__Working data__:
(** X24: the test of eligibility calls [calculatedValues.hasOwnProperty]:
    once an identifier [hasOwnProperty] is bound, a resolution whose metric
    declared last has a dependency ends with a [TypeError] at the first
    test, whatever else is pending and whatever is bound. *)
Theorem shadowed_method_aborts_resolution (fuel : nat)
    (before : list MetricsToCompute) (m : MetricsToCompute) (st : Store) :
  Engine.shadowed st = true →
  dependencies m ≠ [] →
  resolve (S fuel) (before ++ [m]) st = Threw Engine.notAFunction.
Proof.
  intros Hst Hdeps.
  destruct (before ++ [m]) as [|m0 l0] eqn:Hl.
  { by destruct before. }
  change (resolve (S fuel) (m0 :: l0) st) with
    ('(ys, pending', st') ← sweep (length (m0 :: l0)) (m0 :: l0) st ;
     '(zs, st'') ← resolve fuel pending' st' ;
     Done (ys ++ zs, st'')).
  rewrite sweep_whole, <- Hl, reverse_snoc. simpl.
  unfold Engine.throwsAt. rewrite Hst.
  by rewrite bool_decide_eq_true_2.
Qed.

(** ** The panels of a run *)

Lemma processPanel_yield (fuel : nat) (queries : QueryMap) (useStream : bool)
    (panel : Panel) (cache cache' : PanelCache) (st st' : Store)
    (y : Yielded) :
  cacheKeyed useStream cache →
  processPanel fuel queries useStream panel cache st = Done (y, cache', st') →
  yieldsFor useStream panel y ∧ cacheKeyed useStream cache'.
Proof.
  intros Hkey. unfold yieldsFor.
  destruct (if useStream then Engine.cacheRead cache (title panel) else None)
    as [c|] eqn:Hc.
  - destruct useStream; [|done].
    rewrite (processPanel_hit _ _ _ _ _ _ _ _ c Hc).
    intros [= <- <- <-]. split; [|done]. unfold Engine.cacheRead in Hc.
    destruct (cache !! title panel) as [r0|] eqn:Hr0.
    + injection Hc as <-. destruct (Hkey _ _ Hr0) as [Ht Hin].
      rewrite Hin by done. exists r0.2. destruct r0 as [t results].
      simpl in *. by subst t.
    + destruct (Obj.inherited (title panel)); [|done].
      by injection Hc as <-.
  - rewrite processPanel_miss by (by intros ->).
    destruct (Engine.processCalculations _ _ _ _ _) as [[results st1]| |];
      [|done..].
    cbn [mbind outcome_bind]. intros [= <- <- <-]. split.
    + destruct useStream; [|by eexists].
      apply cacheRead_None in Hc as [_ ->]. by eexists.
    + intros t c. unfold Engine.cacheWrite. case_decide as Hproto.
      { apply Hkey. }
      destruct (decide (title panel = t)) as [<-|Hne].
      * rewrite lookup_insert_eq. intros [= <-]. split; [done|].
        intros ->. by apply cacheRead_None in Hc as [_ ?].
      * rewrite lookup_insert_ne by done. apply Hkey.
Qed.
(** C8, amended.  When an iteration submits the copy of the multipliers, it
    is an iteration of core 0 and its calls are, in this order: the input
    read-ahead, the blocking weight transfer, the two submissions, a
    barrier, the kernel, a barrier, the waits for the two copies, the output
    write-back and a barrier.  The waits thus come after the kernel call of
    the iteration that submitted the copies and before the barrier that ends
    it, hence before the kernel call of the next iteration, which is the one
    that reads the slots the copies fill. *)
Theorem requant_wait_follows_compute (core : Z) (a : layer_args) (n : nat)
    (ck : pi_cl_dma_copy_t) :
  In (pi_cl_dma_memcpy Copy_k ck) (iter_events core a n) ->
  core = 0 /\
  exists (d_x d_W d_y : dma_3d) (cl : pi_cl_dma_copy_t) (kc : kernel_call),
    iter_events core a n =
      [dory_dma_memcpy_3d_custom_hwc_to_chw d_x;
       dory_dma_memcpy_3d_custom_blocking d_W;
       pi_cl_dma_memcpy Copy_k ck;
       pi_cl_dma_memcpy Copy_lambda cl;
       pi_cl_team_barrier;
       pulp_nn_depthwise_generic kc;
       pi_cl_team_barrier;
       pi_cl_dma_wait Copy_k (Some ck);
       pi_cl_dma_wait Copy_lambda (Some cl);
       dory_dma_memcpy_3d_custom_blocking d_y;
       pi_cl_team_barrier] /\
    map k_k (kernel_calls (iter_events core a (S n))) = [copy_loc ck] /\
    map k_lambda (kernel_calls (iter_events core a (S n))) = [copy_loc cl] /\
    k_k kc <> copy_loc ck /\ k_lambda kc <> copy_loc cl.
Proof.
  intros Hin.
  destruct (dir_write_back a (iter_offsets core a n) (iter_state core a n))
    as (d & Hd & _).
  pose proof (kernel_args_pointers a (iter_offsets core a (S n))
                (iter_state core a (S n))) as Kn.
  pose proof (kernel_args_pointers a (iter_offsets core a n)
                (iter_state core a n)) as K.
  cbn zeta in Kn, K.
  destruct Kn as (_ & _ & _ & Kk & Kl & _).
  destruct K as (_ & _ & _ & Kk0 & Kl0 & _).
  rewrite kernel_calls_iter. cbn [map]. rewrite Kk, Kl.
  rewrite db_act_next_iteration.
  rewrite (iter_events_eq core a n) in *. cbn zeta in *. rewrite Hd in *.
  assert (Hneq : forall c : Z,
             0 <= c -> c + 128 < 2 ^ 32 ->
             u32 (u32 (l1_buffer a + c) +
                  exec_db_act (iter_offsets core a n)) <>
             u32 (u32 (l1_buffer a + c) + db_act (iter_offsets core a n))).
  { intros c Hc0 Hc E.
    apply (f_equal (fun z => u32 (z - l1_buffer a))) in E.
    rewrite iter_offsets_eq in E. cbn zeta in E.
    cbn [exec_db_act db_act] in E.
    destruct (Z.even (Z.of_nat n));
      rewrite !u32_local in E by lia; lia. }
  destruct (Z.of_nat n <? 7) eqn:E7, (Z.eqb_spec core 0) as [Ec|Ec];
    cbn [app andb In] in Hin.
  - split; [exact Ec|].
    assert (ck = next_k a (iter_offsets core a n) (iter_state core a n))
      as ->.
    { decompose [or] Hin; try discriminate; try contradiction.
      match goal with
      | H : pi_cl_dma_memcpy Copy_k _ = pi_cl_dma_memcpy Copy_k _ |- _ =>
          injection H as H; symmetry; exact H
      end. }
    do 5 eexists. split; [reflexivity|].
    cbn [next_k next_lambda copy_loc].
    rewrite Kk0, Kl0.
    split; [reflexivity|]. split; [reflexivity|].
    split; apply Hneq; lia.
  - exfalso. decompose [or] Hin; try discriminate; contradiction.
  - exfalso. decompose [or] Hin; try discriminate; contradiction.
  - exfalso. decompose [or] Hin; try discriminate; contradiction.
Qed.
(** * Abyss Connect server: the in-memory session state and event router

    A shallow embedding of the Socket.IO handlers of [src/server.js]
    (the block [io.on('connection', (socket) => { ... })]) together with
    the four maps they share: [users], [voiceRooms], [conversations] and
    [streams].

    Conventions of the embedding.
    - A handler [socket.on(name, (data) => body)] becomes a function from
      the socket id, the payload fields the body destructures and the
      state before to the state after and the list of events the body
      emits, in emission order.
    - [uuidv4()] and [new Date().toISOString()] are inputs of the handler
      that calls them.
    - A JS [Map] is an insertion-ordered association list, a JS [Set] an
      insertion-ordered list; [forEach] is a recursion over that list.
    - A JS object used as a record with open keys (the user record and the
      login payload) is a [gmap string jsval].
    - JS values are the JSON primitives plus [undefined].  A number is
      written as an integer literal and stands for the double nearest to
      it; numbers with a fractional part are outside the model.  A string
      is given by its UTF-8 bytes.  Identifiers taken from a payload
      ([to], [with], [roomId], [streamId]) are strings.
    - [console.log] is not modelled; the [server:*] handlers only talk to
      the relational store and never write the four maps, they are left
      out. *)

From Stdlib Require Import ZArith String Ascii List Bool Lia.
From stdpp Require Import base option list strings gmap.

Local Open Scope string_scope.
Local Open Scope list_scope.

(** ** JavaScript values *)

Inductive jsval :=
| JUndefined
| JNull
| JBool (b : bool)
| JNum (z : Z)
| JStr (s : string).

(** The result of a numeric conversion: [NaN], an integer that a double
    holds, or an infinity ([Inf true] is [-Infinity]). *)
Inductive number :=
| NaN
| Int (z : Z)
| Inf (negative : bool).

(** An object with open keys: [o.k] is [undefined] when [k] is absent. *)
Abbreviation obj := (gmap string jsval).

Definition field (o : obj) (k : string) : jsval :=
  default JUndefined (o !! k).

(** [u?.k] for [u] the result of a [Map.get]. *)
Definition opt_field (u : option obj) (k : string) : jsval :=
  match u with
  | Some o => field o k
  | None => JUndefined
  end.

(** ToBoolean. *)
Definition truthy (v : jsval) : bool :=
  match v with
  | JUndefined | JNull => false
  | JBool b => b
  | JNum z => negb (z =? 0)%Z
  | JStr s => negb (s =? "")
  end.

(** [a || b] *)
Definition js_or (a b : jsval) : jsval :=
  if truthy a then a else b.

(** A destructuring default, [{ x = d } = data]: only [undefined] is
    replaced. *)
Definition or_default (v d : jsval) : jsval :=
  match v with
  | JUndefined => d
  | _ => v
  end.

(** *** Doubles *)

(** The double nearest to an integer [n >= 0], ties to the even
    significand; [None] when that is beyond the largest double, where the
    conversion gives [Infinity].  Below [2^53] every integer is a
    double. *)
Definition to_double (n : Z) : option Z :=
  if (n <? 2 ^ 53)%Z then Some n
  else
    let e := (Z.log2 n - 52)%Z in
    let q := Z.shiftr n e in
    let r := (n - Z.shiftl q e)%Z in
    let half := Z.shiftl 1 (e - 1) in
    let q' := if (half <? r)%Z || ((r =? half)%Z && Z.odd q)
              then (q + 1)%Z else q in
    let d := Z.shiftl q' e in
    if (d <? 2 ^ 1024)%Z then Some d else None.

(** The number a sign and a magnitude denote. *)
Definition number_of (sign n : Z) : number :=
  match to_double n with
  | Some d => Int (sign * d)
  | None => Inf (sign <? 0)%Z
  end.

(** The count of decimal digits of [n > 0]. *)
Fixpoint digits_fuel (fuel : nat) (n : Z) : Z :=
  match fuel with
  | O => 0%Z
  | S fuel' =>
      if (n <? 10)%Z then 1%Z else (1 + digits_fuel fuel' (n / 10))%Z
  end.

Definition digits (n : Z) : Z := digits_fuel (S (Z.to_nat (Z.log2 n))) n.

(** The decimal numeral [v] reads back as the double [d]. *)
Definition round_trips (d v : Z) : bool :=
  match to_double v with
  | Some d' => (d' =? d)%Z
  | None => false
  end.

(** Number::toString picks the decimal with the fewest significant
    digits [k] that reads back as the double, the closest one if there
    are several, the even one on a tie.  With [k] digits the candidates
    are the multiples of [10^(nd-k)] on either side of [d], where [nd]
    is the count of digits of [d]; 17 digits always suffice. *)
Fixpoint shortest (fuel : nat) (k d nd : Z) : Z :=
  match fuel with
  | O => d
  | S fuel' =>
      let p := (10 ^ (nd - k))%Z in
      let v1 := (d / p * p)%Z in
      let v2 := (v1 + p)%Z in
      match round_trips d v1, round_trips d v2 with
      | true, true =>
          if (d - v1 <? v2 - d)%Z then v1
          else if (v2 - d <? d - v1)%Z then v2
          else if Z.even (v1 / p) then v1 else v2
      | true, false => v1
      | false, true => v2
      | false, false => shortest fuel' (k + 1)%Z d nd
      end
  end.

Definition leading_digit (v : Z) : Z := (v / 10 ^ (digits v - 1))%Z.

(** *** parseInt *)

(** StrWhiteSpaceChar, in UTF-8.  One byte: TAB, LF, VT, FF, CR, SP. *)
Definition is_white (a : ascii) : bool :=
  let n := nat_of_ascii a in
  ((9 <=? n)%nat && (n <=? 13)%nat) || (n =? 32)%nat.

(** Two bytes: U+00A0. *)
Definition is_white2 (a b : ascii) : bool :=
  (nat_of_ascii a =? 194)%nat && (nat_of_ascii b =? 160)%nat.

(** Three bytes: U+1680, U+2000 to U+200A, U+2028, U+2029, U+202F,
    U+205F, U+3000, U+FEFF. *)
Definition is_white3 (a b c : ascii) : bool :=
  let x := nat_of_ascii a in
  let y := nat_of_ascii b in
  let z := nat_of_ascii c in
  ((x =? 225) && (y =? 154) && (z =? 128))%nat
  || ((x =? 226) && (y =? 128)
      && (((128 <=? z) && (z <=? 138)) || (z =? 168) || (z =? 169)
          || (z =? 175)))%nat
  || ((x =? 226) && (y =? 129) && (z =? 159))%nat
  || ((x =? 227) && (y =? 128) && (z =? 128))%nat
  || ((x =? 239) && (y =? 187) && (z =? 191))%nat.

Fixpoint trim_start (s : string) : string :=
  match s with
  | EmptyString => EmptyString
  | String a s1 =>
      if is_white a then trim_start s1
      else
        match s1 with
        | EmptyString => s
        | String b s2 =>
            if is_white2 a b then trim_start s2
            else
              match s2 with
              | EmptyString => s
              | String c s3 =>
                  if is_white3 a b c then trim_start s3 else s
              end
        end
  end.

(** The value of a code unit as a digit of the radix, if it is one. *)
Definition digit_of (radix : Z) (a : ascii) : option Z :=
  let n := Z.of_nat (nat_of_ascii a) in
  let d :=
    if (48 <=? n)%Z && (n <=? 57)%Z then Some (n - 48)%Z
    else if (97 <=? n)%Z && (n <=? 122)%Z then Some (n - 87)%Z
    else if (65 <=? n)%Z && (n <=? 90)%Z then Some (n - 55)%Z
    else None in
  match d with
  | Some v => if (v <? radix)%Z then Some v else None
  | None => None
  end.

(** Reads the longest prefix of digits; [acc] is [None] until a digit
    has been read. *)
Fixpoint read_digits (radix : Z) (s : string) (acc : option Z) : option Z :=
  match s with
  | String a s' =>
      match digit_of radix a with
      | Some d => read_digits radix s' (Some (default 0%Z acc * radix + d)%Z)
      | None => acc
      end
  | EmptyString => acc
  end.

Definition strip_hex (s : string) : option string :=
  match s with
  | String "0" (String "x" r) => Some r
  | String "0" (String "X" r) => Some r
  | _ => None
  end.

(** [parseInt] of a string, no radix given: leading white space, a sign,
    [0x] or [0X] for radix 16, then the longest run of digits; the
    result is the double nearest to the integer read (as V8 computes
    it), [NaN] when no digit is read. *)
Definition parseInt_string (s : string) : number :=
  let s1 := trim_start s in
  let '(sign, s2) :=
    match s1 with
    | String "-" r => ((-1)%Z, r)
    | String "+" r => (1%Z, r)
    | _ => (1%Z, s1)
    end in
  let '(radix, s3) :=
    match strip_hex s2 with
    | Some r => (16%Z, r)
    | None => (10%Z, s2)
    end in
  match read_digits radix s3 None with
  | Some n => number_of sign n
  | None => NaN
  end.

__What you have to do__: Look through the entries above. Copy out every line holding the word "shortest".

__Answer to the problem__:
Fixpoint shortest (fuel : nat) (k d nd : Z) : Z :=
      | false, false => shortest fuel' (k + 1)%Z d nd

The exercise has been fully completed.